I know this as an Asi and as a writer. Sometime ago, I wrote that by not speaking Asi, Onhan, or Ini in our daily conversation, we are slowly losing our collective soul and identity. Now, I now make the heretical pronouncement that the Romblomanons, by expropriating Tagalog, have long ago abandoned any pretense that they speak a common language. Many Romblomanons, by not speaking their own languages, have become strangers to their own land. This abandonment of our language heritage is an unforgiveable sin and will cast us as cultural pariahs.

This is a provincial shame and we need to be redeemed. How? By closing down the province’s official website whose viewers and visitors have been as few as lightning in summer?

No. We can be redeemed by returning to our roots and speaking in our own languages.
As expected, Gov. Beltran, who prefers to speak Tagalog rather than Asi, did not bother to reply to Manong Ish’s letter. Maybe, he cannot defend the particular statement on the website. Or, maybe, he simply doesn’t care.

I care. Manong Ish cares. Many care, as Manuel Faelnar, director of the Defenders of the Indigenous Languages of the Archipelago Philippines Foundation, Inc., or DILA, does. He said that Asi, Onhan, and Romblomanon are distinct languages, not dialects, as many Romblomanons think.

Faelnar’s take on the so-called Filipino language was that it is an artificial language, and could not possibly have any native speakers.
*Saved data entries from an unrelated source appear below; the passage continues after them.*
Definition generate_enrollment_qr (i : qr_input) (sv : RemoteControlService)
    : option (RemoteControlService * GenerateEnrollmentQrResponse) :=
  let config := sv_config sv in
  if negb (enr_qr_code_enabled (sec_enrollment (cfg_security config))) then
    Some (sv, qr_refused "QR code enrollment is disabled on this server")
  else
    '(tokens, token) ← generate_token (qi_now i) (qi_cleanup_now i) (qi_token i) (sv_enrollment_manager sv);
    let sv1 := with_tokens tokens sv in
    let server_ips := advertised_ips (qi_interfaces i) config in
    let now := qi_payload_now i in
    let enrollment_ttl := if now <? et_expires_at token then Some (et_expires_at token - now) else None in
    let relay_info := generate_relay_info (qi_relay_now i) (et_token token) BINDING_TYPE_ENROLLMENT_TOKEN (et_token token)
                        enrollment_ttl sv1 in
    let relay_qr_info := (λ info, mkRelayQrInfo (ri_relay_url info) (ri_relay_token info) (ri_relay_required info)
                            (rel_allow_self_signed_tls (cfg_relay config)) (rel_pinned_cert_sha256 (cfg_relay config)))
                         <$> relay_info in
    let payload := EnrollmentQrPayload_new server_ips (srv_port (cfg_server config))
                     (fingerprint_display (sv_server_cert sv)) (et_token token) (sv_server_id sv) (et_expires_at token)
                     relay_qr_info in
    match to_json payload with
    | Err e => Some (sv1, qr_refused (String.append "Failed to serialize QR payload: " e))
    | Ok json =>
        Some (sv1, mkQrResponse true json server_ips (srv_port (cfg_server config))
          (fingerprint_display (sv_server_cert sv)) (uuid_to_string (sv_server_id sv)) (et_token token)
          (wrap_i 32 (sec_enrollment_token_ttl (cfg_security config))) "" relay_info (eq_valid_until payload))
    end.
His defense of our own languages was vigorous, punctuated by three quotes which I reproduce below:

"Without our language, we have no culture, we have no identity, we are nothing."—Ornolfor Thorsson, adviser to the President of Iceland.
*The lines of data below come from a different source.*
(* ===== verification/Reload.v ===== *)
(** * Configuration reload (server/src/config/watcher.rs, broadcaster.rs, and the
    reading side in grpc/server.rs)

    The watcher replaces the shared configuration, raises the version, stores the
    time and broadcasts, each under its own lock or atomic; [list_capabilities]
    reads the configuration and the version under one read guard.  The machine below
    interleaves the watcher with any number of such readers between those accesses.
    What [load_config] returns and the clock are inputs of the steps. *)

From S2P Require Import Prelude RustStd ThirdParty Config Validation Enrollment Pairing Certificates ClientStore SessionState SessionManager RelayTokens Service Access.

Local Open Scope Z_scope.

Record ConfigUpdateNotification := mkConfigUpdateNotification { cn_version : Z; cn_timestamp_ms : Z }.

(** [config_reload_allowed] *)
Definition server_changed (old new : ServerConfig) : bool :=
  bool_decide (srv_port old ≠ srv_port new) || bool_decide (srv_bind_address old ≠ srv_bind_address new)
  || bool_decide (srv_mdns_service_name old ≠ srv_mdns_service_name new)
  || bool_decide (srv_mdns_instance_name old ≠ srv_mdns_instance_name new).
"When you lose a language you lose a culture, intellectual wealth, a work of art."—Kenneth Hale, teacher of linguistics, MIT.
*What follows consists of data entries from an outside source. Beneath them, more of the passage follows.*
(* ===== verification/Io.v ===== *)
(** * Fallible sequences of file operations

    The client library reads and writes several files in one function and stops at
    the first error.  [io A] is such a function: it takes the disk to a new disk and
    a [result].  The answer of the operating system to the [k]th call is the [k]th
    value of [w_os], so a world determines a run and every failure pattern is some
    world.  [WOk] lets the call succeed. *)

From S2P Require Import Prelude RustStd ThirdParty Fs.


(** [w_modes] are the permission bits of files and directories; [w_umask_mode] the
    mode a file has when [fs::write] creates it. *)
Record World := mkWorld {
  w_fs : FileSystem;
  w_modes : gmap string Z;
  w_umask_mode : Z;
  w_os : nat → write_answer;
  w_calls : nat;
}.

Definition with_fs (fs : FileSystem) (w : World) : World :=
  mkWorld fs (w_modes w) (w_umask_mode w) (w_os w) (S (w_calls w)).
Definition with_modes (m : gmap string Z) (w : World) : World :=
  mkWorld (w_fs w) m (w_umask_mode w) (w_os w) (S (w_calls w)).
Definition os_answer (w : World) : write_answer := w_os w (w_calls w).
Definition os_ok (w : World) : bool := match os_answer w with WOk => true | WErr _ => false end.

Definition io (A : Type) : Type := World → World * result string A.

#[export] Instance io_ret : MRet io := λ A a w, (w, Ok a).
#[export] Instance io_bind : MBind io := λ A B f m w,
  match m w with
  | (w', Ok a) => f a w'
  | (w', Err e) => (w', Err e)
  end.

(** [?] on a computed result, and [with_context] on an action. *)
Definition lift {A} (r : result string A) : io A := λ w, (w, r).
Definition with_context {A} (c : string) (m : io A) : io A := λ w,
  match m w with (w', Ok a) => (w', Ok a) | (w', Err _) => (w', Err c) end.

(** [unwrap_or_else] on an action. *)
Definition or_else {A} (m : io A) (d : A) : io A := λ w,
  match m w with (w', Ok a) => (w', Ok a) | (w', Err _) => (w', Ok d) end.

Definition io_exists (p : string) : io bool := λ w, (w, Ok (fs_exists p (w_fs w))).

(** [fs::write] gives a new file the creation mode and leaves the mode of an old one. *)
Definition created_mode (p : string) (fs' : FileSystem) (w : World) : gmap string Z :=
  match fs_files (w_fs w) !! p, fs_files fs' !! p with
  | None, Some _ => <[p := w_umask_mode w]> (w_modes w)
  | _, _ => w_modes w
  end.
Definition io_write (p : string) (b : bytes) (e : string) : io unit := λ w,
  let '(fs', ok) := fs_write (os_answer w) p b (w_fs w) in
  (mkWorld fs' (created_mode p fs' w) (w_umask_mode w) (w_os w) (S (w_calls w)), if ok then Ok tt else Err e).

Definition io_create_dir_all (p e : string) : io unit := λ w,
  let '(fs', ok) := fs_create_dir_all (os_ok w) p (w_fs w) in
  (with_fs fs' w, if ok then Ok tt else Err e).

Definition io_read (p e : string) : io bytes := λ w,
  (with_fs (w_fs w) w, ok_or (fs_read (os_ok w) p (w_fs w)) e).
Definition io_read_to_string (p e : string) : io string := λ w,
  (with_fs (w_fs w) w, ok_or (fs_read_to_string (os_ok w) p (w_fs w)) e).

(** [fs::set_permissions] fails on a path that does not exist. *)
Definition io_chmod (p : string) (mode : Z) (e : string) : io unit := λ w,
  if os_ok w && fs_exists p (w_fs w) then (with_modes (<[p := mode]> (w_modes w)) w, Ok tt)
  else (with_modes (w_modes w) w, Err e).

(** ** Reasoning *)
(** No call fails from here on. *)
Definition reliable (w : World) : Prop := ∀ k, (w_calls w ≤ k)%nat → w_os w k = WOk.

Lemma with_context_ok {A} c (m : io A) w w' a : with_context c m w = (w', Ok a) ↔ m w = (w', Ok a).
Proof. unfold with_context. destruct (m w) as [w1 []]; split; intros [=]; congruence. Qed.

Lemma io_bind_ok {A B} (m : io A) (f : A → io B) w w' b :
  (m ≫= f) w = (w', Ok b) ↔ ∃ w1 a, m w = (w1, Ok a) ∧ f a w1 = (w', Ok b).
Proof. unfold mbind, io_bind. destruct (m w) as [w1 [a|e]]; naive_solver. Qed.

(** Running the first action of a sequence. *)
Lemma io_run {A B} (m : io A) (f : A → io B) w w1 a : m w = (w1, Ok a) → (m ≫= f) w = f a w1.
Proof. intros E. unfold mbind, io_bind. by rewrite E. Qed.
Lemma io_run_err {A B} (m : io A) (f : A → io B) w w1 e : m w = (w1, Err e) → (m ≫= f) w = (w1, Err e).
Proof. intros E. unfold mbind, io_bind. by rewrite E. Qed.
Lemma io_run_lift {A B} (r : result string A) (f : A → io B) w a : r = Ok a → (lift r ≫= f) w = f a w.
Proof. by intros ->. Qed.
Lemma io_run_exists {B} p (f : bool → io B) w : (io_exists p ≫= f) w = f (fs_exists p (w_fs w)) w.
Proof. done. Qed.

Lemma reliable_os w : reliable w → os_answer w = WOk.
Proof. intros H. by apply H. Qed.
Lemma reliable_ok w : reliable w → os_ok w = true.
Proof. intros H. unfold os_ok. by rewrite reliable_os. Qed.

Lemma reliable_step w w' : reliable w → w_os w' = w_os w → (w_calls w ≤ w_calls w')%nat → reliable w'.
Proof. intros H Ho Hc k Hk. rewrite Ho. apply H. lia. Qed.

Lemma io_write_reliable p b e w : reliable w →
  ∃ w', io_write p b e w = (w', Ok tt) ∧ w_fs w' = set_file p b (w_fs w) ∧ reliable w' ∧
    w_modes w' = created_mode p (set_file p b (w_fs w)) w.
Proof.
  intros H. unfold io_write. rewrite reliable_os by done. eexists. split; [reflexivity|]. split_and!; [done| |done].
  eapply reliable_step; [done..|simpl; lia].
Qed.

Lemma io_create_dir_all_reliable p e w : reliable w →
  ∃ w', io_create_dir_all p e w = (w', Ok tt) ∧ w_fs w' = mkFs (fs_files (w_fs w)) ({[p]} ∪ fs_dirs (w_fs w)) ∧
    reliable w' ∧ w_modes w' = w_modes w.
Proof.
  intros H. unfold io_create_dir_all. rewrite reliable_ok by done. eexists. split; [reflexivity|]. split_and!; [done| |done].
  eapply reliable_step; [done..|simpl; lia].
Qed.

Lemma io_read_to_string_reliable p e w s : reliable w → fs_read_to_string true p (w_fs w) = Some s →
  ∃ w', io_read_to_string p e w = (w', Ok s) ∧ w_fs w' = w_fs w ∧ reliable w' ∧ w_modes w' = w_modes w.
Proof.
  intros H Hs. unfold io_read_to_string. rewrite reliable_ok, Hs by done. eexists. split; [reflexivity|].
  split_and!; [done| |done]. eapply reliable_step; [done..|simpl; lia].
Qed.

Lemma io_chmod_reliable p mode e w : reliable w → fs_exists p (w_fs w) = true →
  ∃ w', io_chmod p mode e w = (w', Ok tt) ∧ w_fs w' = w_fs w ∧ reliable w' ∧ w_modes w' = <[p := mode]> (w_modes w).
Proof.
  intros H Hp. unfold io_chmod. rewrite reliable_ok, Hp by done. eexists. split; [reflexivity|].
  split_and!; [done| |done]. eapply reliable_step; [done..|simpl; lia].
Qed.

(** A property of worlds that each action keeps, whatever the outcome. *)
Definition keeps {A} (P : World → Prop) (m : io A) : Prop := ∀ w, P w → P (m w).1.

Section keeps.
Context (P : World → Prop).

Lemma keeps_ret {A} (a : A) : keeps P (mret a).
Proof. intros w. done. Qed.
Lemma keeps_bind {A B} (m : io A) (f : A → io B) : keeps P m → (∀ a, keeps P (f a)) → keeps P (m ≫= f).
Proof.
  intros Hm Hf w Hw. specialize (Hm w Hw). unfold mbind, io_bind.
  destruct (m w) as [w' [a|e]]; [by apply Hf|done].
Qed.
Lemma keeps_bind_post {A B} (m : io A) (f : A → io B) :
  keeps P m → (∀ a w w', m w = (w', Ok a) → keeps P (f a)) → keeps P (m ≫= f).
Proof.
  intros Hm Hf w Hw. specialize (Hm w Hw). unfold mbind, io_bind.
  destruct (m w) as [w' [a|e]] eqn:E; [by eapply Hf|done].
Qed.
Lemma keeps_lift {A} (r : result string A) : keeps P (lift r).
Proof. intros w. done. Qed.
Lemma keeps_context {A} c (m : io A) : keeps P m → keeps P (with_context c m).
Proof. intros Hm w Hw. specialize (Hm w Hw). unfold with_context. by destruct (m w) as [w' []]. Qed.
Lemma keeps_or_else {A} (m : io A) d : keeps P m → keeps P (or_else m d).
Proof. intros Hm w Hw. specialize (Hm w Hw). unfold or_else. by destruct (m w) as [w' []]. Qed.
Lemma keeps_exists p : keeps P (io_exists p).
Proof. intros w. done. Qed.
End keeps.

Create HintDb io.
#[export] Hint Resolve keeps_ret keeps_bind keeps_lift keeps_context keeps_or_else keeps_exists : io.

#[global] Arguments io_write _ _ _ _ : simpl never.
#[global] Arguments io_create_dir_all _ _ _ : simpl never.
#[global] Arguments io_read _ _ _ : simpl never.
#[global] Arguments io_read_to_string _ _ _ : simpl never.
#[global] Arguments io_chmod _ _ _ _ : simpl never.

(** Actions on one path leave the mode of another alone. *)
Section frame.
Context (q : string) (v : option Z).
Definition mode_is (w : World) : Prop := w_modes w !! q = v.

Lemma keeps_mode_write p b e : p ≠ q → keeps mode_is (io_write p b e).
Proof.
  intros Hne w Hw. unfold io_write. destruct (fs_write _ p b _) as [fs' ok]. unfold mode_is, created_mode in *. cbn.
  by repeat case_match; simplify_map_eq.
Qed.
Lemma keeps_mode_chmod p m e : p ≠ q → keeps mode_is (io_chmod p m e).
Proof. intros Hne w Hw. unfold io_chmod, mode_is in *. case_match; cbn; by simplify_map_eq. Qed.
Lemma keeps_mode_create p e : keeps mode_is (io_create_dir_all p e).
Proof. intros w Hw. unfold io_create_dir_all. by destruct (fs_create_dir_all _ p _). Qed.
Lemma keeps_mode_read p e : keeps mode_is (io_read p e).
Proof. intros w Hw. done. Qed.
Lemma keeps_mode_read_to_string p e : keeps mode_is (io_read_to_string p e).
Proof. intros w Hw. done. Qed.
End frame.
#[export] Hint Resolve keeps_mode_write keeps_mode_chmod keeps_mode_create keeps_mode_read keeps_mode_read_to_string : io.

(** The same for the content of a file. *)
Section file_frame.
Context (q : string) (v : option bytes).
Definition file_is (w : World) : Prop := fs_files (w_fs w) !! q = v.

Lemma keeps_file_write p b e : p ≠ q → keeps file_is (io_write p b e).
Proof.
  intros Hne w Hw. unfold io_write, file_is in *. destruct (os_answer w) as [|[l|]]; cbn; by rewrite ?lookup_insert_ne by done.
Qed.
Lemma keeps_file_create p e : keeps file_is (io_create_dir_all p e).
Proof. intros w Hw. unfold io_create_dir_all, file_is in *. by destruct (os_ok w). Qed.
Lemma keeps_file_read_to_string p e : keeps file_is (io_read_to_string p e).
Proof. intros w Hw. done. Qed.
End file_frame.
#[export] Hint Resolve keeps_file_write keeps_file_create keeps_file_read_to_string : io.

Lemma fs_exists_spec q fs : fs_exists q fs = true ↔ is_Some (fs_files fs !! q) ∨ q ∈ fs_dirs fs.
Proof. unfold fs_exists. by rewrite orb_true_iff, !bool_decide_eq_true. Qed.
Lemma fs_absent_spec q fs : fs_exists q fs = false ↔ fs_files fs !! q = None ∧ (q ∉ fs_dirs fs).
Proof. unfold fs_exists. by rewrite orb_false_iff, !bool_decide_eq_false, eq_None_not_Some. Qed.

Lemma keeps_reliable_write p b e : keeps reliable (io_write p b e).
Proof. intros w Hw. unfold io_write. destruct (fs_write _ _ _ _). eapply reliable_step; [done..|simpl; lia]. Qed.
Lemma keeps_reliable_create p e : keeps reliable (io_create_dir_all p e).
Proof. intros w Hw. unfold io_create_dir_all. destruct (fs_create_dir_all _ _ _). eapply reliable_step; [done..|simpl; lia]. Qed.
Lemma keeps_reliable_read p e : keeps reliable (io_read_to_string p e).
Proof. intros w Hw. unfold io_read_to_string. eapply reliable_step; [done..|simpl; lia]. Qed.
#[export] Hint Resolve keeps_reliable_write keeps_reliable_create keeps_reliable_read : io.

(** ** Footprints
    A property of the file system that survives writing some files and making some
    directories survives every action that does no more than that. *)
Section footprint.
Context (F : FileSystem → Prop).
Definition allows_file (p : string) : Prop := ∀ b fs, F fs → F (set_file p b fs).
Definition allows_dir (p : string) : Prop := ∀ fs, F fs → F (mkFs (fs_files fs) ({[p]} ∪ fs_dirs fs)).
Definition on_fs (w : World) : Prop := F (w_fs w).

Lemma keeps_fs_write p b e : allows_file p → keeps on_fs (io_write p b e).
Proof. intros Ha w Hw. unfold on_fs, io_write in *. destruct (os_answer w) as [|[l|]]; cbn; [by apply Ha..|done]. Qed.
Lemma keeps_fs_create p e : allows_dir p → keeps on_fs (io_create_dir_all p e).
Proof. intros Ha w Hw. unfold on_fs, io_create_dir_all in *. destruct (os_ok w); cbn; [by apply Ha|done]. Qed.
Lemma keeps_fs_read p e : keeps on_fs (io_read_to_string p e).
Proof. by intros w Hw. Qed.
End footprint.
#[export] Hint Resolve keeps_fs_write keeps_fs_create keeps_fs_read : io.

(** The content of a file, that a path exists, that it does not. *)
Definition file_holds (q : string) (v : option bytes) (fs : FileSystem) : Prop := fs_files fs !! q = v.
Definition there (q : string) (fs : FileSystem) : Prop := fs_exists q fs = true.
Definition absent (q : string) (fs : FileSystem) : Prop := fs_exists q fs = false.

Lemma file_holds_file q v p : p ≠ q → allows_file (file_holds q v) p.
Proof. intros Hne b fs Hf. unfold file_holds in *. cbn. by rewrite lookup_insert_ne. Qed.
Lemma file_holds_dir q v p : allows_dir (file_holds q v) p.
Proof. by intros fs Hf. Qed.
Lemma there_file q p : allows_file (there q) p.
Proof.
  intros b fs. unfold there. rewrite !fs_exists_spec. intros [Hq|Hq]; [left|by right]. cbn. destruct (decide (p = q)); by simplify_map_eq.
Qed.
Lemma there_dir q p : allows_dir (there q) p.
Proof. intros fs. unfold there. rewrite !fs_exists_spec. intros [Hq|Hq]; [by left|right]. cbn. set_solver. Qed.
Lemma absent_file q p : p ≠ q → allows_file (absent q) p.
Proof. intros Hne b fs. unfold absent. rewrite !fs_absent_spec. intros [Hf Hd]. cbn. by rewrite lookup_insert_ne. Qed.
Lemma absent_dir q p : p ≠ q → allows_dir (absent q) p.
Proof. intros Hne fs. unfold absent. rewrite !fs_absent_spec. intros [Hf Hd]. split; [done|set_solver]. Qed.
#[export] Hint Resolve file_holds_file file_holds_dir there_file there_dir absent_file absent_dir : io.

Lemma io_chmod_ok p m e w w' u : io_chmod p m e w = (w', Ok u) → w_modes w' !! p = Some m ∧ w_fs w' = w_fs w.
Proof. unfold io_chmod. case_match; intros [= <-]; cbn. by rewrite lookup_insert_eq. Qed.
Lemma io_write_ok p b e w w' u : io_write p b e w = (w', Ok u) → w_fs w' = set_file p b (w_fs w).
Proof. unfold io_write. destruct (os_answer w) as [|[]]; cbn; by intros [= <-]. Qed.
"Words, if powerful enough, can transport people into a journey, real or imagined, that either creates a fantasy or confirms reality."—Rachelle Arlin Credo, poet and writer.

Mr. Faelnar needed not go far to buttress his point. We have our own Jose Rizal, who said that, “Ka waya gi papalangga sa sariling rila ay mas mayansa pa sa halpok nak isra.”

To my readers and why you should not hide

I am writing this piece on my youngest daughter Lilac’s eighth birthday, on a balmy Saturday morning when the mists bringing the cool December air were still riding on the crests of and hiding Mt. Makiling in Sto. Tomas.

I am seated on my foldable easy chair, near the window where I can see my black Labrador named Zorro and my one-year old Japanese chow-chow—baptized Mizuki by Lara, my eldest—caressing each other lazily.

As usual, they eye me as I write, perhaps wondering what the click-clack sound on the computer keyboard means. Their playful rumble punctuated my writing. Unlike humans, my dogs don’t suspect that it is during this period of sitting—alone and undisturbed—that I compose the stories and views that see print on the pages of the Romblon Sun. Dogs don’t know that writing is watching dogs carousing.

It is November 29, the eve of Andres Bonifacio’s birth anniversary, and my thoughts were meandering on the important observation that historian Ambeth Ocampo had about the Supremo.

In an article, ‘Remembering Bonifacio’, Ocampo wrote that “anyone who knows Philippine history will understand why Bonifacio is remembered on his birthday, Nov. 30, rather than the date of his death, May 10, 1897. Unlike Rizal who was executed by the enemy, and other heroes who died in battle, Bonifacio was executed by fellow Filipinos”.I could only imagine Bonifacio’s execution, which was the result of the bitterest of envy masked by the officiousness of an unfounded crime: treason. The circumstances behind Bonifacio’s death continue to be debated to this day, but what is certain is that his death, engineered by General Emilio Aguinaldo and his henchmen, remains a dark mark of Cain in the forehead of all Filipinos, a sign of our collective guilt.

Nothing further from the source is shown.